(* ===== verification/Access.v ===== *)
(** Which responses reach whom: the admin page of [routes.py].

    [/admin-home] is guarded by [@admin_required] (lines 334-337), but the
    catch-all [/<template_name>] (lines 328-331), registered before it,
    renders [home/<name>.html] for anyone (C8).  Werkzeug tries static
    parts before converters, so the path [/admin-home] never reaches the
    catch-all, and no other view renders [home/admin-home.html]: the page
    is served to authenticated admins only.  The proof goes through every
    view of [App.view], every error handler and the matcher of
    [Routing]. *)

From Stdlib Require Import Bool ZArith List Lia.
From Stdlib Require String.
From S2P Require Import Prelude Bytes Models Web HashLib Policy Accounts Base64 Fernet OrderCodec Checkout Routing App Lifecycle.
Import ListNotations.
Open Scope Z_scope.
Import String.StringSyntax.
Local Open Scope string_scope.
Local Open Scope list_scope.

Definition admin_page : String.string := "home/admin-home.html".

(** A response that shows the admin page, by [render_template] of the
    literal name or of the catch-all's computed one. *)
Definition is_admin_page (r : response) : bool :=
  match r with
  | Page t _ _ => String.eqb t admin_page
  | TemplatePage t => pystr_eqb t (pys admin_page)
  | _ => false
  end.

(** A handler that never answers with the admin page. *)
Definition no_admin_page (h : handler) : Prop :=
  forall w r w', h w = Ok (r, w') -> is_admin_page r = false.

(** ** Every view but [admin_home] and the catch-all *)

Ltac no_admin_cases :=
  let H := fresh "H" in
  intros ? ? ? H; step_cases H; reflexivity.

Lemma no_admin_ok (r : response) : is_admin_page r = false -> no_admin_page (fun w => Ok (r, w)).
Proof. intros Hr w r' w' H. inv H. exact Hr. Qed.

Lemma no_admin_render (t : String.string) : String.eqb t admin_page = false -> no_admin_page (render t).
Proof. intros Ht w r w' H. inv H. exact Ht. Qed.

Lemma no_admin_login_required (cu : option (Z * user_row)) (f : handler) :
  no_admin_page f -> no_admin_page (login_required cu f).
Proof.
  intros Hf w r w' H. unfold login_required in H.
  destruct (negb _); [inv H; reflexivity | exact (Hf _ _ _ H)].
Qed.

Lemma no_admin_admin_required (cu : option (Z * user_row)) (f : handler) :
  no_admin_page f -> no_admin_page (admin_required cu f).
Proof.
  intros Hf w r w' H. unfold admin_required in H.
  destruct (negb (is_authenticated cu)); [inv H; reflexivity|].
  destruct (negb (cu_is_admin cu)); [inv H; reflexivity | exact (Hf _ _ _ H)].
Qed.

Section Views.
Context `{HL : HashLib} `{UC : UnicodeCategories} `{FC : FernetCrypto} `{UN : UnicodeNumeric}.
Variable cipher_suite : fernet.
Variable stripe_create : list line_item -> pystr -> pystr -> result (String.string * String.string).
Variable template_exists : pystr -> bool.
Variable email_valid : pystr -> bool.

Lemma no_admin_login (fv : bool) (u p : pystr) (rm : bool) : no_admin_page (login fv u p rm).
Proof. unfold login. no_admin_cases. Qed.

Lemma no_admin_route_register (e : env) (hr : http_request) :
  no_admin_page (route_register email_valid e hr).
Proof. unfold route_register, register. destruct (hr_method hr); no_admin_cases. Qed.

Lemma no_admin_delete_user (rq : request) (uid : Z) : no_admin_page (route_delete_user rq uid).
Proof.
  intros w r w' H. refine (no_admin_admin_required _ _ _ w r w' H). unfold delete_user. no_admin_cases.
Qed.

Lemma no_admin_get_users (rq : request) : no_admin_page (route_get_users rq).
Proof. intros w r w' H. refine (no_admin_admin_required _ _ _ w r w' H). unfold get_users. no_admin_cases. Qed.

Lemma no_admin_set_admin (rq : request) (uid : Z) (b : bool) (msg : String.string) :
  no_admin_page (fun w => admin_required (current_user w rq) (set_admin b msg uid) w).
Proof. intros w r w' H. refine (no_admin_admin_required _ _ _ w r w' H). unfold set_admin. no_admin_cases. Qed.

Lemma no_admin_contact (hr : http_request) : no_admin_page (contact_us hr).
Proof. unfold contact_us, render. destruct (hr_method hr); no_admin_cases. Qed.

Lemma no_admin_checkout (data : option checkout_json) (od now : Z) (iv : bytes) (root : pystr) :
  no_admin_page (create_checkout_session cipher_suite stripe_create data od now iv root).
Proof.
  intros w r w' H. unfold create_checkout_session in H.
  destruct (checkout_body _ _ _ _ _ _ _ _) as [res d] eqn:E. destruct res as [r0|ex]; inv H; [|reflexivity].
  unfold checkout_body in E. step_cases E; reflexivity.
Qed.

Lemma no_admin_success (code : option pystr) (tok : pystr) : no_admin_page (success cipher_suite code tok).
Proof. unfold success. no_admin_cases. Qed.

Lemma no_admin_get_orders (cu : option (Z * user_row)) : no_admin_page (get_orders cu).
Proof.
  intros w r w' H. unfold get_orders, user_logged_in in H.
  destruct (negb _); inv H; reflexivity.
Qed.

Lemma no_admin_logout : no_admin_page logout.
Proof. unfold logout. no_admin_cases. Qed.

Lemma no_admin_make_admin (rq : request) (uid : Z) : no_admin_page (route_make_admin rq uid).
Proof. exact (no_admin_set_admin rq uid true _). Qed.

Lemma no_admin_remove_admin (rq : request) (uid : Z) : no_admin_page (route_remove_admin rq uid).
Proof. exact (no_admin_set_admin rq uid false _). Qed.

Create HintDb noadmin discriminated.
#[local] Hint Resolve no_admin_ok no_admin_render no_admin_login_required no_admin_login
  no_admin_route_register no_admin_delete_user no_admin_get_users no_admin_make_admin
  no_admin_remove_admin no_admin_contact no_admin_checkout no_admin_success no_admin_get_orders
  no_admin_logout : noadmin.
#[local] Hint Extern 1 (String.eqb _ _ = false) => reflexivity : noadmin.
#[local] Hint Extern 1 (is_admin_page _ = false) => reflexivity : noadmin.

(** Every view but [admin_home] and the catch-all never shows the page. *)
Lemma view_no_admin (ep : endpoint) (args : list view_arg) (e : env) (hr : http_request) :
  ep <> AdminHome -> ep <> Templates ->
  no_admin_page (view cipher_suite stripe_create template_exists email_valid ep args e hr).
Proof.
  intros H1 H2 w0 r0 w1 H.
  destruct ep; try congruence; destruct args as [|[a|a] [|a' args]];
    cbn beta iota zeta delta [App.view] in H; try discriminate H; try solve [inv H; reflexivity];
    lazymatch type of H with ?h w0 = Ok (r0, w1) =>
      enough (Hp : no_admin_page h) by exact (Hp _ _ _ H) end;
    eauto with noadmin.
Qed.

(** The path [/admin-home] is taken by the static rule of [admin_home]. *)
Lemma match_admin_home_path :
  match_path is_decimal blueprint_rules GET [pys "admin-home"]
  = Found (mk_rule [sw "admin-home"] [GET] AdminHome) [].
Proof. reflexivity. Qed.

(** The catch-all renders the admin page only for the name ["admin-home"]. *)
Lemma templates_admin_name (name : pystr) :
  pystr_eqb (pys "home/" ++ name ++ pys ".html") (pys admin_page) = true -> name = pys "admin-home".
Proof.
  intros H. apply pystr_eqb_spec in H.
  change (pys admin_page) with (pys "home/" ++ pys "admin-home" ++ pys ".html") in H.
  apply app_inv_head in H. apply app_inv_tail in H. exact H.
Qed.

(** An exception never shows the admin page. *)
Lemma handle_http_exception_no_admin (b : bool) (code : Z) :
  is_admin_page (handle_http_exception b code) = false.
Proof.
  unfold handle_http_exception, blueprint_error_handler, app_error_handler.
  destruct b; repeat (destruct (_ =? _); try reflexivity).
Qed.

(** C9: the admin page [home/admin-home.html] is shown only to an
    authenticated admin, whatever the request: [/admin-home] is guarded
    by [admin_required], and although the catch-all [/<template_name>]
    renders [home/<name>.html] for anyone, Werkzeug's static-first
    matching never lets it take [/admin-home]. *)
Theorem admin_page_only_admins (e : env) (hr : http_request) (w : world) :
  is_admin_page (fst (app_handle cipher_suite stripe_create template_exists email_valid e hr w)) = true ->
  is_authenticated (current_user w (web_request hr)) = true
  /\ cu_is_admin (current_user w (web_request hr)) = true.
Proof.
  intros H. unfold App.app_handle in H.
  destruct (match_path _ _ _ _) as [r vals| |] eqn:Em; cbn [fst] in H;
    try (rewrite handle_http_exception_no_admin in H; discriminate H).
  destruct (convert_values (r_segments r) vals) as [args|] eqn:Ec; cbn [fst] in H;
    [|rewrite handle_http_exception_no_admin in H; discriminate H].
  destruct (_ && _); cbn [fst] in H; [rewrite handle_http_exception_no_admin in H; discriminate H|].
  unfold flask_dispatch in H.
  destruct (App.view _ _ _ _ _ _ _ _ w) as [[r' w']|ex] eqn:Ev;
    [|destruct ex; cbn [fst] in H; rewrite handle_http_exception_no_admin in H; discriminate H].
  cbn [fst] in H. destruct (match_path_found _ _ _ _ _ _ Em) as (Hin & Hp & Ha).
  destruct r as [segs ms ep]. cbn [r_endpoint r_segments r_methods] in *.
  destruct (endpoint_eq_dec ep AdminHome) as [->|Hadm].
  - destruct args; [|discriminate Ev]. cbn beta iota zeta delta [App.view] in Ev. unfold admin_home, admin_required in Ev.
    destruct (negb (is_authenticated (current_user w (web_request hr)))) eqn:Ea; [cbn iota in Ev; inv Ev; vm_compute in H; discriminate H|].
    destruct (negb (cu_is_admin (current_user w (web_request hr)))) eqn:Eb; [cbn iota in Ev; inv Ev; vm_compute in H; discriminate H|].
    apply negb_false_iff in Ea, Eb. auto.
  - destruct (endpoint_eq_dec ep Templates) as [->|Htpl];
      [|rewrite (view_no_admin _ _ _ _ Hadm Htpl _ _ _ Ev) in H; discriminate H].
    exfalso. cbn [blueprint_rules In] in Hin.
    repeat destruct Hin as [E|Hin]; [..|contradiction]; try discriminate E. inv E.
    destruct (hr_path hr) as [|name [|p' ps]] eqn:Epath; try discriminate Hp;
      [|cbn in Hp; destruct (negb _); discriminate Hp].
    destruct name as [|c name']; [discriminate Hp|]. cbn in Hp. inv Hp. cbn in Ec. inv Ec.
    cbn beta iota zeta delta [App.view] in Ev. unfold templates in Ev.
    destruct (template_exists (pys "home/" ++ (c :: name') ++ pys ".html")); [|discriminate Ev].
    inv Ev. cbn [is_admin_page] in H.
    apply (templates_admin_name (c :: name')) in H. destruct (hr_method hr); try discriminate Ha.
    rewrite H, match_admin_home_path in Em. discriminate Em.
Qed.

End Views.

(** ** Witness *)

(** Ada, an admin logged in, opens [/admin-home]. *)
Lemma admin_page_only_admins_witness :
  let w := mk_world demo_db (Some 1) in
  let hr := demo_request GET ["admin-home"] [] [] false in
  is_admin_page (fst (demo_app hr w)) = true
  /\ is_authenticated (current_user w (web_request hr)) = true
  /\ cu_is_admin (current_user w (web_request hr)) = true.
Proof.
  cbv zeta. assert (H : is_admin_page (fst (demo_app (demo_request GET ["admin-home"] [] [] false)
                                          (mk_world demo_db (Some 1)))) = true) by (vm_compute; reflexivity).
  split; [exact H|].
  exact (admin_page_only_admins demo_fernet demo_stripe demo_templates any_email _ _ _ H).
Defined.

§ §

Scan the lines above for "Proof. exact (no_admin_set_admin rq uid false" and for "ep <> AdminHome -> ep <> Templates ->". Repeat exactly the line holding each of them and every line in between.

> **FINAL ANSWER**:
Proof. exact (no_admin_set_admin rq uid false _). Qed.

Create HintDb noadmin discriminated.
#[local] Hint Resolve no_admin_ok no_admin_render no_admin_login_required no_admin_login
  no_admin_route_register no_admin_delete_user no_admin_get_users no_admin_make_admin
  no_admin_remove_admin no_admin_contact no_admin_checkout no_admin_success no_admin_get_orders
  no_admin_logout : noadmin.
#[local] Hint Extern 1 (String.eqb _ _ = false) => reflexivity : noadmin.
#[local] Hint Extern 1 (is_admin_page _ = false) => reflexivity : noadmin.

(** Every view but [admin_home] and the catch-all never shows the page. *)
Lemma view_no_admin (ep : endpoint) (args : list view_arg) (e : env) (hr : http_request) :
  ep <> AdminHome -> ep <> Templates ->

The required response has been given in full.